(Data records)

####

(** The movies stage on a store with a document whose id cannot be read:
    the scan raises before any request, and nothing is written. *)
Lemma save_movies_unreadable (ids : list Z) (e : exc) (w : world) :
  ids_of (loaded_docs MOVIES_FILE_NAME w) = Raise e ->
  save_movies remote ids token w = (Raise e, w).
Proof.
  intros Hsaved. unfold save_movies. unfold bind at 1.
  assert (Hload : read_data MOVIES_FILE_NAME ([] : list json) w
                  = (Ok (match movies_json (files w) with
                         | Some a => inl a | None => inr []
                         end), w)).
  { unfold read_data; simpl. now destruct (movies_json (files w)). }
  rewrite Hload.
  replace (merged _) with (loaded_docs MOVIES_FILE_NAME w)
    by (unfold loaded_docs; simpl; now destruct (movies_json (files w))).
  unfold bind at 1. unfold lift at 1. rewrite Hsaved. reflexivity.
Qed.

(** A credits request never raises either. *)
Lemma retreive_movies_crew_failed (id : Z) (w : world) :
  failed (movie_credits remote (out w) id token) = true ->
  exists e,
    retreive_movies_crew remote id token w
    = (Ok (JDict []),
       logged w [Get (MovieCredits id token); Print (CrewError id);
                 Print (Shown e)]).
Proof.
  intros Hfail.
  destruct (checked_failed _ (with_body "Error to retreive the credits data")
              Hfail) as [e He].
  exists e.
  unfold retreive_movies_crew, try_except, bind, get_credits, lift, ret.
  simpl. rewrite He. unfold print, emit, logged; simpl.
  rewrite <- !app_assoc. reflexivity.
Qed.

(** The credits stage when the request for its first candidate fails:
    the printed line reads [credit["id"]] of the empty document. *)
Lemma save_credits_data_failed (id : Z) (rest : list Z) (saved : list json)
    (w : world) :
  ids_of (loaded_docs CREDITS_FILE_NAME w) = Ok saved ->
  py_in id saved = false ->
  failed (movie_credits remote (out w) id token) = true ->
  exists e,
    save_credits_data remote (id :: rest) token w
    = (Raise (KeyError "id"),
       logged w [Get (MovieCredits id token); Print (CrewError id);
                 Print (Shown e)]).
Proof.
  intros Hsaved Hnot Hfail. unfold save_credits_data. unfold bind at 1.
  assert (Hload : read_data CREDITS_FILE_NAME ([] : list json) w
                  = (Ok (match credits_json (files w) with
                         | Some a => inl a | None => inr []
                         end), w)).
  { unfold read_data; simpl. now destruct (credits_json (files w)). }
  rewrite Hload.
  replace (merged _) with (loaded_docs CREDITS_FILE_NAME w)
    by (unfold loaded_docs; simpl; now destruct (credits_json (files w))).
  unfold bind at 1. unfold lift at 1. rewrite Hsaved.
  unfold bind at 1. simpl. rewrite Hnot. simpl.
  unfold bind at 1. unfold bind at 1.
  destruct (retreive_movies_crew_failed id w Hfail) as [e ->].
  exists e. reflexivity.
Qed.

End Details.
(** ** The two paths of [malloc] *)

Lemma malloc_hit (s b : Z) (h : header) (st : state) (l : list Z) :
  s <> 0 -> chain (hdrs st) (head st) l ->
  first_fit (hdrs st) s l = b -> b <> NULL -> hdrs st !! b = Some h ->
  malloc s st =
    Done ((b + sizeof_header_t) mod modulus,
          store b (Header (s_size h) 0 (s_next h)) st).
Proof.
  intros Hs Hc Hff Hb Hh. unfold malloc.
  destruct (Z.eqb_spec s 0) as [He | _]; [contradiction |].
  rewrite (get_free_block_first_fit s st l Hc), Hff. simpl_state.
  destruct (Z.eqb_spec b NULL) as [He | _]; [contradiction |].
  simpl_state. rewrite (load_Some b h) by exact Hh. reflexivity.
Qed.

Lemma malloc_miss (s : Z) (st : state) (l : list Z) :
  s <> 0 -> chain (hdrs st) (head st) l ->
  first_fit (hdrs st) s l = NULL ->
  brk st <> SBRK_FAILED ->
  (tail st <> NULL -> tail st <> brk st /\ is_Some (hdrs st !! tail st)) ->
  malloc s st =
    let r := sbrk ((sizeof_header_t + s) mod modulus) st in
    if r.1 =? SBRK_FAILED then Done (NULL, st)
    else Done ((brk st + sizeof_header_t) mod modulus,
               append_block s (brk r.2) st).
Proof.
  intros Hs Hc Hff Hbrk Htl. unfold malloc.
  destruct (Z.eqb_spec s 0) as [He | _]; [contradiction |].
  rewrite (get_free_block_first_fit s st l Hc), Hff. simpl_state.
  change (negb (NULL =? NULL)) with false. cbv iota.
  destruct st as [hd tl hs bs b lo hi]. simpl_state.
  match goal with
  | |- context [sbrk ?d ?st] =>
      destruct (sbrk_cases d st) as [[-> Hin] | [[-> H0] | [-> _]]]
  end; simpl_state; cbv zeta.
  3:{ change (SBRK_FAILED =? SBRK_FAILED) with true. reflexivity. }
  all: destruct (Z.eqb_spec b SBRK_FAILED) as [He | _]; [contradiction |].
  all: unfold append_block; simpl_state.
  all: destruct (Z.eqb_spec hd NULL) as [Hhd | Hhd]; simpl_state.
  all: destruct (Z.eqb_spec tl NULL) as [Htn | Htn]; simpl_state;
    [reflexivity |].
  all: destruct (Htl Htn) as [Hne [t Ht]].
  all: rewrite (load_Some tl t)
    by (simpl_state; rewrite lookup_insert_ne by congruence; exact Ht).
  all: simpl_state; rewrite lookup_insert_ne by congruence; rewrite Ht.
  all: reflexivity.
Qed.
(** A prefix test only looks at as many characters as the prefix has. *)
Lemma prefix_app_l (s u v : string) :
  (String.length s <= String.length u)%nat →
  String.prefix s (String.append u v) = String.prefix s u.
Proof.
  revert u. induction s as [|x s IH]; intros u Hl.
  - destruct u; [destruct v|]; reflexivity.
  - destruct u as [|y u]; [simpl in Hl; lia|].
    change (String.append (String y u) v) with (String y (String.append u v)).
    simpl. destruct (Ascii.ascii_dec x y); [|done].
    apply IH. simpl in Hl. lia.
Qed.

Lemma length_append (a b : string) :
  String.length (String.append a b) = String.length a + String.length b.
Proof.
  induction a as [|x a IH]; [reflexivity|].
  change (String.append (String x a) b) with (String x (String.append a b)).
  simpl. by rewrite IH.
Qed.

(** A piece in which the separator starts nowhere, not even across its
    end, and that is followed by the separator, ends at it. *)
Lemma split_from_piece (a b piece : string) :
  free_of "Bearer " (String.append a "Bearer") = true →
  split_from "Bearer " 0 piece (String.append a (String.append "Bearer " b))
  = String.append piece a :: split_from "Bearer " 0 "" b.
Proof.
  revert piece. induction a as [|c a IH]; intros piece Ha.
  - rewrite append_empty_r. by destruct b.
  - change (String.append (String c a) (String.append "Bearer " b))
      with (String c (String.append a (String.append "Bearer " b))).
    change (String.append (String c a) "Bearer")
      with (String c (String.append a "Bearer")) in Ha.
    cbn [free_of] in Ha. apply andb_prop in Ha as [Hp Ha].
    apply negb_true_iff in Hp.
    cbn [split_from].
    assert (String.prefix "Bearer " (String c (String.append a (String.append "Bearer " b)))
            = String.prefix "Bearer " (String c (String.append a "Bearer"))) as ->.
    { change (String c (String.append a (String.append "Bearer " b)))
        with (String.append (String c a) (String.append "Bearer " b)).
      change (String.append "Bearer " b) with (String.append "Bearer" (String.append " " b)).
      rewrite <- append_assoc.
      change (String c (String.append a "Bearer")) with (String.append (String c a) "Bearer").
      apply prefix_app_l. rewrite length_append. simpl. lia. }
    rewrite Hp.
    rewrite IH by done. by rewrite append_snoc.
Qed.

Lemma split_from_free (piece s : string) :
  free_of "Bearer " s = true → split_from "Bearer " 0 piece s = [String.append piece s].
Proof.
  revert piece. induction s as [|c s IH]; intros piece Hs.
  - cbn [split_from]. by rewrite append_empty_r.
  - cbn [free_of] in Hs. apply andb_prop in Hs as [Hp Hs].
    apply negb_true_iff in Hp. cbn [split_from]. rewrite Hp.
    rewrite IH by done. by rewrite append_snoc.
Qed.

Lemma verify_token_authorization (E : env) (req : request) (rest : string) :
  headers req !! "X-UID" = None ∨ headers req !! "X-UID" = Some "" →
  headers req !! "Authorization" = Some (String.append "Bearer " rest) →
  verify_token E req = verify_id_token E (nth 1 ("" :: split "Bearer " rest) "").
Proof.
  intros Hx Ha. unfold verify_token.
  assert (truthy (headers req !! "X-UID") = false) as ->
    by (destruct Hx as [-> | ->]; done).
  rewrite Ha.
  assert (truthy (Some (String.append "Bearer " rest)) = true) as -> by done.
  assert (String.prefix "Bearer " (String.append "Bearer " rest) = true) as ->
    by (by destruct rest).
  cbn [negb orb]. unfold bearer_token. by rewrite split_bearer_prefix.
Qed.

Lemma verify_token_cases (E : env) (req : request) :
  verify_token E req
  = match headers req !! "X-UID" with
    | Some (String c s) => Some (String c s)
    | _ =>
        match headers req !! "Authorization" with
        | Some h =>
            if String.prefix "Bearer " h then verify_id_token E (bearer_token h) else None
        | None => None
        end
    end.
Proof.
  unfold verify_token.
  destruct (headers req !! "X-UID") as [[|c s]|]; cbn [truthy]; [|done|];
    (destruct (headers req !! "Authorization") as [[|b h]|]; cbn [truthy negb orb];
     [done| |done]);
    by destruct (String.prefix "Bearer " (String b h)).
Qed.

(** X1.  Identity resolution succeeds with a uid exactly when a non-empty
    X-UID header carries it, or when that header is absent or empty and
    the Authorization header starts with the bearer prefix and the
    identity service accepts its token for that uid. *)
Theorem verify_token_resolves (E : env) (req : request) (uid : string) :
  verify_token E req = Some uid ↔
  (headers req !! "X-UID" = Some uid ∧ uid ≠ "")
  ∨ ((headers req !! "X-UID" = None ∨ headers req !! "X-UID" = Some "")
     ∧ ∃ h, headers req !! "Authorization" = Some h
            ∧ String.prefix "Bearer " h = true
            ∧ verify_id_token E (bearer_token h) = Some uid).
Proof.
  rewrite verify_token_cases.
  destruct (headers req !! "X-UID") as [[|c s]|] eqn:Hx.
  - destruct (headers req !! "Authorization") as [h|];
      [destruct (String.prefix "Bearer " h) eqn:Hp|];
      (split;
       [ intros Hv; first [done | right; split; [auto|]; by exists h]
       | intros [[H Hne]|[_ (h' & Hh & Hp' & Hv)]]; simplify_eq; try done; congruence ]).
  - split.
    + intros [= <-]. by left.
    + intros [[H _]|[[H|H] _]]; done.
  - destruct (headers req !! "Authorization") as [h|];
      [destruct (String.prefix "Bearer " h) eqn:Hp|];
      (split;
       [ intros Hv; first [done | right; split; [auto|]; by exists h]
       | intros [[H Hne]|[_ (h' & Hh & Hp' & Hv)]]; simplify_eq; try done; congruence ]).
Qed.

(** X2.  Without a usable X-UID header, a header made of the bearer
    prefix and a token in which the prefix does not occur again is
    resolved by asking the identity service about exactly that token. *)
Theorem verify_token_bearer (E : env) (req : request) (tok : string) :
  headers req !! "X-UID" = None ∨ headers req !! "X-UID" = Some "" →
  headers req !! "Authorization" = Some (String.append "Bearer " tok) →
  free_of "Bearer " tok = true →
  verify_token E req = verify_id_token E tok.
Proof.
  intros Hx Ha Htok. rewrite (verify_token_authorization E req tok Hx Ha).
  unfold split. by rewrite split_from_free.
Qed.

Lemma verify_token_bearer_witness :
  verify_token Sample.service
    (Sample.mk_request [("Authorization", "Bearer tok-alice")] [] [])
  = verify_id_token Sample.service "tok-alice".
Proof.
  apply (verify_token_bearer Sample.service
           (Sample.mk_request [("Authorization", "Bearer tok-alice")] [] []) "tok-alice").
  - left. vm_compute. reflexivity.
  - vm_compute. reflexivity.
  - vm_compute. reflexivity.
Defined.

(** X3.  When the bearer prefix occurs a second time in the header, the
    token handed to the identity service is the text between the two
    occurrences: what follows the second one is ignored.  [a] is the text
    up to the first later occurrence of the prefix. *)
Theorem bearer_token_stops_at_second_prefix (E : env) (req : request) (a b : string) :
  headers req !! "X-UID" = None ∨ headers req !! "X-UID" = Some "" →
  headers req !! "Authorization"
  = Some (String.append "Bearer " (String.append a (String.append "Bearer " b))) →
  free_of "Bearer " (String.append a "Bearer") = true →
  verify_token E req = verify_id_token E a.
Proof.
  intros Hx Ha Htok. rewrite (verify_token_authorization E req _ Hx Ha).
  unfold split. by rewrite split_from_piece.
Qed.

Lemma bearer_token_stops_at_second_prefix_witness :
  verify_token Sample.service
    (Sample.mk_request [("Authorization", "Bearer tok-alice Bearer tok-mallory")] [] [])
  = verify_id_token Sample.service "tok-alice ".
Proof.
  apply (bearer_token_stops_at_second_prefix Sample.service
           (Sample.mk_request [("Authorization", "Bearer tok-alice Bearer tok-mallory")] [] [])
           "tok-alice " "tok-mallory").
  - left. vm_compute. reflexivity.
  - vm_compute. reflexivity.
  - vm_compute. reflexivity.
Defined.

(** ** What the handlers do to the store *)

Lemma get_chat_history_world (E : env) (req : request) (w : world) :
  snd (get_chat_history E req w) = w ∨ snd (get_chat_history E req w) = tick w.
Proof.
  unfold get_chat_history.
  destruct (verify_token E req) as [[|a uid]|]; [by left| |by left].
  unfold py_or, bind, get_date_str, get_ist_time, ret, doc_get, lift, tick.
  destruct (args req !! "date") as [[|c s]|]; simpl;
    (destruct (db w !! _) as [d|]; simpl; [|auto]);
    (destruct (default _ _) as [[|c' s']|chats]; simpl; [auto|auto|]);
    destruct (comprehension chats); simpl; auto.
Qed.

####

▶ **Work order**:
Copy down each line in the entries that has the word "exactly".

▶ **Finished task**:
(** X1.  Identity resolution succeeds with a uid exactly when a non-empty
    resolved by asking the identity service about exactly that token. *)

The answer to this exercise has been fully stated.